## Exercise brief
What is needed is the whole of the data, set down exactly.

Collected data:
Lemma mem_placed l (s : Shared W) : mem_ok l s -> Forall placed_right l.
Proof. intros H. apply (mo_placed _ _ H). Qed.

Lemma between_perm l m held ring f w (s : Shared W) : Permutation l m -> between l held ring f w s -> between m held ring f w s.
Proof. intros E (A & R). split; [apply (mem_perm l); assumption|exact R]. Qed.

Lemma reap_deferred_ok outside held ring f w now fuel : forall kept_ rest, (List.length rest <= fuel)%nat ->
  triple (between (W := W) (outside ++ map d_buffer (kept_ ++ rest)) held ring f w) (reap_deferred fuel now kept_ rest)
    (fun left s => between (outside ++ map d_buffer left) held ring f w s /\
       exists gone, Permutation (kept_ ++ rest) (gone ++ left) /\ Forall (fun d => done (d_seq d) now = true) gone /\
         (Forall (fun d => done (d_seq d) now = false) kept_ -> Forall (fun d => done (d_seq d) now = false) left)).
Proof.
  induction fuel as [|fuel IH]; intros kept_ rest Hf.
  - destruct rest; [|cbn in Hf; lia]. cbn. apply triple_ret. intros s Hs. split; [exact Hs|]. exists []. rewrite app_nil_r. auto.
  - cbn [reap_deferred]. destruct rest as [|d rest]; [apply triple_ret; intros s Hs; rewrite app_nil_r in *; split; [exact Hs|]; exists []; auto|].
    destruct (done (d_seq d) now) eqn:Dn.
    + fold (moved rest). assert (Pm : Permutation (outside ++ map d_buffer (kept_ ++ d :: rest)) (d_buffer d :: outside ++ map d_buffer (kept_ ++ moved rest))).
      { rewrite !map_app. cbn [map]. rewrite <- (moved_perm rest), !app_assoc, <- Permutation_middle. reflexivity. }
      eapply triple_bind with (mid := fun _ => between (outside ++ map d_buffer (kept_ ++ moved rest)) held ring f w).
      * intros s Hs. apply (between_perm _ _ _ _ _ _ _ Pm) in Hs. revert s Hs.
        assert (Hd : forall s, between (d_buffer d :: outside ++ map d_buffer (kept_ ++ moved rest)) held ring f w s -> placed_right (d_buffer d))
          by (intros s (A & _); apply mem_placed in A; inversion A; assumption).
        intros s Hs. apply (release_between (d_buffer d) _ held ring f w (Hd s Hs) s Hs).
      * intros ?. eapply triple_conseq; [apply IH|auto|].
        { rewrite <- (Permutation_length (moved_perm rest)). cbn in Hf. lia. }
        intros left s (B & gone & G1 & G2 & G3). split; [exact B|]. exists (d :: gone). split; [|split; [constructor; assumption|exact G3]].
        rewrite <- Permutation_middle. cbn. constructor. rewrite (moved_perm rest). exact G1.
    + assert (E : kept_ ++ d :: rest = (kept_ ++ [d]) ++ rest) by (rewrite <- app_assoc; reflexivity). rewrite E.
      eapply triple_conseq; [apply IH; cbn in Hf; lia|auto|]. intros left s (B & gone & G1 & G2 & G3).
      split; [exact B|]. exists gone. split; [exact G1|]. split; [exact G2|]. intros K. apply G3. apply Forall_app. auto.
Qed.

## Your response
Lemma mem_placed l (s : Shared W) : mem_ok l s -> Forall placed_right l.
Proof. intros H. apply (mo_placed _ _ H). Qed.

Lemma between_perm l m held ring f w (s : Shared W) : Permutation l m -> between l held ring f w s -> between m held ring f w s.
Proof. intros E (A & R). split; [apply (mem_perm l); assumption|exact R]. Qed.

Lemma reap_deferred_ok outside held ring f w now fuel : forall kept_ rest, (List.length rest <= fuel)%nat ->
  triple (between (W := W) (outside ++ map d_buffer (kept_ ++ rest)) held ring f w) (reap_deferred fuel now kept_ rest)
    (fun left s => between (outside ++ map d_buffer left) held ring f w s /\
       exists gone, Permutation (kept_ ++ rest) (gone ++ left) /\ Forall (fun d => done (d_seq d) now = true) gone /\
         (Forall (fun d => done (d_seq d) now = false) kept_ -> Forall (fun d => done (d_seq d) now = false) left)).
Proof.
  induction fuel as [|fuel IH]; intros kept_ rest Hf.
  - destruct rest; [|cbn in Hf; lia]. cbn. apply triple_ret. intros s Hs. split; [exact Hs|]. exists []. rewrite app_nil_r. auto.
  - cbn [reap_deferred]. destruct rest as [|d rest]; [apply triple_ret; intros s Hs; rewrite app_nil_r in *; split; [exact Hs|]; exists []; auto|].
    destruct (done (d_seq d) now) eqn:Dn.
    + fold (moved rest). assert (Pm : Permutation (outside ++ map d_buffer (kept_ ++ d :: rest)) (d_buffer d :: outside ++ map d_buffer (kept_ ++ moved rest))).
      { rewrite !map_app. cbn [map]. rewrite <- (moved_perm rest), !app_assoc, <- Permutation_middle. reflexivity. }
      eapply triple_bind with (mid := fun _ => between (outside ++ map d_buffer (kept_ ++ moved rest)) held ring f w).
      * intros s Hs. apply (between_perm _ _ _ _ _ _ _ Pm) in Hs. revert s Hs.
        assert (Hd : forall s, between (d_buffer d :: outside ++ map d_buffer (kept_ ++ moved rest)) held ring f w s -> placed_right (d_buffer d))
          by (intros s (A & _); apply mem_placed in A; inversion A; assumption).
        intros s Hs. apply (release_between (d_buffer d) _ held ring f w (Hd s Hs) s Hs).
      * intros ?. eapply triple_conseq; [apply IH|auto|].
        { rewrite <- (Permutation_length (moved_perm rest)). cbn in Hf. lia. }
        intros left s (B & gone & G1 & G2 & G3). split; [exact B|]. exists (d :: gone). split; [|split; [constructor; assumption|exact G3]].
        rewrite <- Permutation_middle. cbn. constructor. rewrite (moved_perm rest). exact G1.
    + assert (E : kept_ ++ d :: rest = (kept_ ++ [d]) ++ rest) by (rewrite <- app_assoc; reflexivity). rewrite E.
      eapply triple_conseq; [apply IH; cbn in Hf; lia|auto|]. intros left s (B & gone & G1 & G2 & G3).
      split; [exact B|]. exists gone. split; [exact G1|]. split; [exact G2|]. intros K. apply G3. apply Forall_app. auto.
Qed.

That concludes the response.